An introduction to spiritual care for non-religious patients

Categories: Care and People & Places.

John Valentine is a volunteer in the spiritual care team at Royal Trinity Hospice in London, where he provides non-religious spiritual care to patients. Here he explains the theory behind it.

It is now widely accepted that spirituality and religion are not the same: that spirituality exists outside religious structures as well as within them. Patients who do not identify with a religion may refer to themselves as ‘spiritual but not religious’. But spiritual care in health care has traditionally been provided by faith professionals employed in a chaplaincy role. This religious, or pastoral, care is where spiritual care began and often where it remains.

The range of belief and non-belief found in modern society has increased dramatically in recent decades. We can no longer assume that all our patients have a common background in one dominant belief system, and we can no longer articulate spiritual care exclusively in the language of that system. It is no longer acceptable to draw spiritual care workers – paid or voluntary – exclusively from among people of faith.
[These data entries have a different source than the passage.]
#[export] Instance exp_private_monotone D x a : Monotone (exp_private D x a).
Proof.
  unfold exp_private. apply bind_monotone; [apply _|]. intros bits.
  induction bits; cbn [exp_private_impl]; unfold all_bits_zero; apply _.
Qed.

#[export] Instance encrypt_monotone D g r m k : Monotone (encrypt D g r m k).
Proof. unfold encrypt. apply _. Qed.

#[export] Instance check_encryption_monotone D w i m k c : Monotone (check_encryption D w i m k c).
Proof. unfold check_encryption. apply _. Qed.

#[export] Instance check_encryptions_monotone D w st : Monotone (check_encryptions D w st).
Proof. unfold check_encryptions. apply _. Qed.

#[export] Instance party0_buy_monotone w st : Monotone (party0_buy_base_constraints_satisfied w st).
Proof. unfold party0_buy_base_constraints_satisfied, all_of_eight. apply _. Qed.

#[export] Instance party1_buy_monotone w st : Monotone (party1_buy_base_constraints_satisfied w st).
Proof. unfold party1_buy_base_constraints_satisfied, all_of_eight. apply _. Qed.

#[export] Instance constrain_all_monotone l : Monotone (constrain_all l).
Proof. unfold constrain_all. apply _. Qed.

#[export] Instance validate_notes_monotone w st : Monotone (validate_notes w st).
Proof. unfold validate_notes. apply _. Qed.

#[export] Instance validate_note_commitments_monotone w st : Monotone (validate_note_commitments w st).
Proof. unfold validate_note_commitments, validate_note_commitment. apply _. Qed.

#[export] Instance valid_match_encryption_monotone D w st : Monotone (valid_match_encryption D w st).
Proof. unfold valid_match_encryption. apply _. Qed.
End readings.

(** ** The blocks of the circuit *)

Section blocks.
  Context {C : ConstraintSystem} {L : ConstraintSystemLaws C} {P : ProverLaws C}.
  Context (D : nat) (HD : (D <= 256)%nat).
  Context (r : reading) (ev : LinearCombination -> Scalar).
  Context (w : ValidMatchEncryptionWitnessVar) (st : ValidMatchEncryptionStatementVar).

#[local] Abbreviation honest := (is_honest r).
#[local] Abbreviation v := (encryption_values ev w st).

(** The public variables *)
Definition ciphertext_lcs (c : ElGamalCiphertextVar) : list LinearCombination :=
  [lc_var (cv_partial_shared_secret c); lc_var (cv_encrypted_message c)].

Definition statement_ciphertexts (st : ValidMatchEncryptionStatementVar) : list ElGamalCiphertextVar :=
  [xs_volume1_ciphertext1 st; xs_volume2_ciphertext1 st; xs_volume1_ciphertext2 st; xs_volume2_ciphertext2 st;
   xs_mint1_protocol_ciphertext st; xs_volume1_protocol_ciphertext st; xs_mint2_protocol_ciphertext st;
   xs_volume2_protocol_ciphertext st; xs_randomness_protocol_ciphertext st].

Definition key_lcs (st : ValidMatchEncryptionStatementVar) : list LinearCombination :=
  [lc_var (xs_pk_settle_party0 st); lc_var (xs_pk_settle_party1 st); lc_var (xs_pk_settle_relayer0 st);
   lc_var (xs_pk_settle_relayer1 st); lc_var (xs_pk_settle_protocol st)].

Definition commitment_lcs (st : ValidMatchEncryptionStatementVar) : list LinearCombination :=
  [lc_var (xs_party0_note_commit st); lc_var (xs_party1_note_commit st); lc_var (xs_relayer0_note_commit st);
   lc_var (xs_relayer1_note_commit st); lc_var (xs_protocol_note_commit st)].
Conflating ‘spiritual’ and ‘religious’ is not just a problem for spiritual care departments: it is common among patients too. We have all come across patients who decline a spiritual care visit because they are not religious – although their reluctance may be reinforced if the spiritual care worker is dressed in a dog collar or carrying a New Testament. Spiritual care should be available to all patients whether they identify as religious, spiritual, both or neither, and it should be offered without preconceptions and without judgement.

There may be cross-over between the terminology of religious and non-religious spirituality, and many core spiritual questions are common to those with faith and those without. Concerns about identity and meaning are universal, but non-religious spirituality is rooted in everyday experience and expressed in vernacular, everyday terms, rather than in the experience and language of faith. But either way, someone who perceives his or her life as being without meaning or purpose may suffer from spiritual distress, perhaps especially near the end of life when there is not much time to address the problem.

Perhaps two broad paths to meaning or purpose in life can be identified.  The first is meaning through work or action or in other words involvement in the external world of achievement. The second is meaning through incidents, encounters or relationships; the internal world of experience. These two paths may be equally effective in giving meaning to a life, and many people’s lives contain a mixture of the two.

Some writers have discussed spirituality in terms of the human need for love, belonging and acceptance, and involvement in their family or community. These ideas can fit into either the external or internal paths above: what is more important is how we might encounter and then address them as spiritual care workers in the hospice.

It is not only spiritual care workers who offer spiritual care on the wards: medical, nursing and other professional staff practice it, but usually while they are also delivering another type of care. Families and friends can also have an important role to play. But spiritual care is different to care provided by health professionals in that participants are not in a traditional doctor/patient relationship and care is not ‘handed down’ from care giver to recipient. It is, or should be, a much more equal partnership in which patient input is central.

Listening and questioning/probing skills are key as they are for all forms of care, but the spiritual care worker listens for symptoms that may not be easily or straightforwardly articulated. Spiritual care is not a check-list activity with easily defined outcomes, and no assumptions can be made about the patient’s attitudes, opinions, beliefs or needs. The care-giver cannot impose his or her own attitudes or beliefs onto the relationship or assume they are shared by the patient: the care-giver is in many ways anonymous, focussed entirely on the patient.

The beginning of a spiritual care conversation is important. Opening questions need to make clear that the patient is in control of whether the meeting takes place at all, and what is discussed. They need to show that the care-giver will make no assumptions and no judgements. Questions need to show that the conversation will be honest and acknowledge the realities of the patient’s situation. Denial should not be offered: if the patient says that she has only a month to live, it is tempting to reply that oh no, it might be much longer than that. Perhaps a more useful reply would be to ask what needs to be done during that time, a response that is honest and that also might open up a conversation about the practical and spiritual issues that are in her mind.

A lot of time is spent listening to particular concerns or to life stories, and identifying the values, strengths, hopes and fears that they reveal. Patients often find value in being listened to carefully and sympathetically, and gentle probing can help to articulate their concerns. There may be no direct answers to their questions but sometimes the process of clearly identifying them can provide its own answers.

People in palliative care may want to talk about their fears of dying and their regrets at their lack of time. They may want to review their lives and take stock of them, perhaps talking about what they have done in the external world of work and action as well as the relationships they have enjoyed in the world of experience. They may want to settle their affairs and leave as few loose ends as possible, and exercise control over these areas for as long as they can. In the act of listening the care-giver may be able to offer reassurance, or help the patient to arrive at his or her own self-reassurance, that the life that is coming to an end has meaning, validity and value.

As time goes on and the patient’s disease progresses it may no longer be possible to communicate verbally. The care-giver can hope that work done at an earlier stage is still useful, but it can be difficult to know for sure. All that can be done now is to sit with the patient quietly and keep him or her company on the journey.